Children over 5 should not say to an adult, “I’m thirsty,” but rather, “Can I have something to drink, please?” When told the former, I raise an eyebrow like an old school marm and respond, “Is that so?” If they don’t catch my drift, I suggest they try asking.

Handwritten thank-you’s are priceless. I keep a box of cards in the console of my minivan. Before I picked her up on the last day of camp in June, I wrote notes in the parking lot to Lyra’s two counselors, telling them how much I appreciated their kindness and care.

Some professional jobs are also in the service sector, and these people, too, appreciate acknowledgement for a job well done.

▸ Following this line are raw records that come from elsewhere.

(* ===== verification/BotService.v ===== *)
(** * Bot service (pkg/service/bot_service.go), with the optimised bot
    operations of the state adapter (pkg/master/state_adapter.go)

    The service works on the persistent state and the time-out manager.  An
    SQLite database can update rows of the bot table directly; heartbeats and
    the heartbeat monitor use that when it is there.  A context is what its
    [Err] gives when an operation looks at it. *)

From Stdlib Require Import Strings.Ascii.
From S2P Require Import Prelude Retry MasterTypes MasterState MasterJobs TimeoutManager Healthy AppErrors.

(** The other fields of [BotMetrics] stay zero. *)
Record BotMetrics := mkBotMetrics {
  MetricsBotID : string; TotalJobsRun : Z; SuccessfulJobs : Z; FailedJobs : Z; BotCrashesFound : Z;
  BotUniqueCrashes : Z; CorpusItemsAdded : Z; CPUTime : float64; LastActive : Time }.

(** What running [UPDATE bots SET ... WHERE ...] does: the number of rows
    affected and the new database.  [set] is the effect of the SET clause on a
    row, [where] the condition on its ID. *)
Definition UpdateBots := (Bot → Bot) → (string → bool) → gmap string entity → Z * gmap string entity.

Section bot_service.
Variable random : Z → float64.
Variable job_order : nat → list (string * MJob) → list (string * MJob).
Variable bot_order : nat → list (string * Bot) → list (string * Bot).
Variable sqlite_GetJob : option (gmap string entity → string → MJob + goerror).
(** [db.Execute] on the bot table, when the database has it; [uuid.New]. *)
Variable execute : option UpdateBots.
Variable newID : string.
Implicit Types (m : TimeoutManager) (ctx : option goerror).

(** ** The state adapter *)

Definition run_update (update : UpdateBots) (set : Bot → Bot) (whr : string → bool) (ps : PersistentState)
    : (Z + goerror) * PersistentState :=
  match db_call ps with
  | (Some e, ps) => (inr e, ps)
  | (None, ps) => let '(n, d) := update set whr (data ps) in (inl n, ps <| data := d |>)
  end.

(** [SET last_seen = ?, status = ?, current_job = ?, is_online = ?, timeout_at = ?] *)
Definition heartbeat_row (now timeout : Time) (status : BotStatus) (currentJob : option string) (bot : Bot) : Bot :=
  bot <| LastSeen := now |> <| BotState := status |> <| CurrentJob := currentJob |> <| IsOnline := true |>
      <| BotTimeoutAt := timeout |>.

(** [heartbeat] is [config.Timeouts.BotHeartbeat]. *)
Definition StateUpdateBotHeartbeat ctx (heartbeat : Duration) (botID : string) (status : BotStatus)
    (currentJob : option string) (ps : PersistentState) : option goerror * PersistentState :=
  match ctx with
  | Some e => (Some (ErrWrap "context cancelled" e), ps)
  | None =>
      if String.eqb botID "" then (Some (NewValidationError "update_bot_heartbeat" (ErrNew "bot ID is required")), ps)
      else
        match execute with
        | Some update =>
            let '(now, ps) := time_now ps in
            let timeout := time_add now (if 0 <? heartbeat then heartbeat else 30 * Second) in
            match run_update update (heartbeat_row now timeout status currentJob) (String.eqb botID) ps with
            | (inr err, ps) => (Some (ErrPanda "storage" "update_bot_heartbeat" err), ps)
            | (inl rows, ps) =>
                if rows =? 0 then (Some (errors.NewNotFoundError "update_bot_heartbeat" "bot"), ps)
                else (None, UpdateBotInCache botID status currentJob now timeout ps)
            end
        | None => (Some (errors.New errors.ErrorTypeMethodNotFound "update_bot_heartbeat" "Method not implemented"), ps)
        end
  end.

Definition GetAvailableBotWithCapabilities (requiredCapabilities : list string) : Bot + goerror :=
  inr (errors.New errors.ErrorTypeMethodNotFound "get_available_bot_with_capabilities" "Method not implemented").

(** [SET status = ?, is_online = ? WHERE id IN (...)] *)
Definition status_row (status : BotStatus) (bot : Bot) : Bot := bot <| BotState := status |> <| IsOnline := false |>.
Definition BatchUpdateBotStatus (botIDs : list string) (status : BotStatus) (ps : PersistentState)
    : option goerror * PersistentState :=
  match execute with
  | Some update =>
      match run_update update (status_row status) (λ id, slice_has id botIDs) ps with
      | (inr e, ps) => (Some e, ps)
      | (inl _, ps) => (None, ps)
      end
  | None => (Some (errors.New errors.ErrorTypeMethodNotFound "batch_update_bot_status" "Method not implemented"), ps)
  end.

(** ** The service *)

Definition new_bot (now : Time) (hostname name : string) (capabilities : list string) (apiEndpoint : string)
    (heartbeat : Duration) : Bot :=
  mkBot newID (if String.eqb name "" then hostname else name) hostname BotStatusIdle now now None capabilities
    (time_add now heartbeat) true 0 apiEndpoint.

My divorce cost my ex-husband and me about $100,000, mostly from our retirement funds. We once paid a highly respected mediator hundreds of dollars to help sort things out. When we left her office, my then-husband said, “See you in battle.”

Three years into the miserable process, we met with the Summit County Domestic Court’s mediator. I’ve seen only a handful of people who are as skilled at bringing contentious negotiations to resolution as Magistrate Deborah Smith Cahan. In an hour and a half, we had an agreement that stuck. And as part of my motion for divorce, it was free! If only we’d seen Magistrate Smith Cahan first…

Eternally grateful for her help with what once seemed irresolute, I sent Magistrate Smith Cahan a thank you. As one of the most stressful times in life, divorce court is full of good people behaving badly. I came to learn Magistrate Smith Cahan is widely respected for her magic-like mediation skills with divorcing couples.

Years later, I ran into her at a grocery store. She told me in all her years mediating for the court, she’d received just six thank you letters, including mine.

Life is never too busy to acknowledge the people who pass through your life and to commend those who make it easier or better. Nobody is too busy to say or write “Thank you.” Not only do these simple measures brighten the days of those you meet, but doing so will put cheer in your heart while also making you a few new friends. I guarantee it.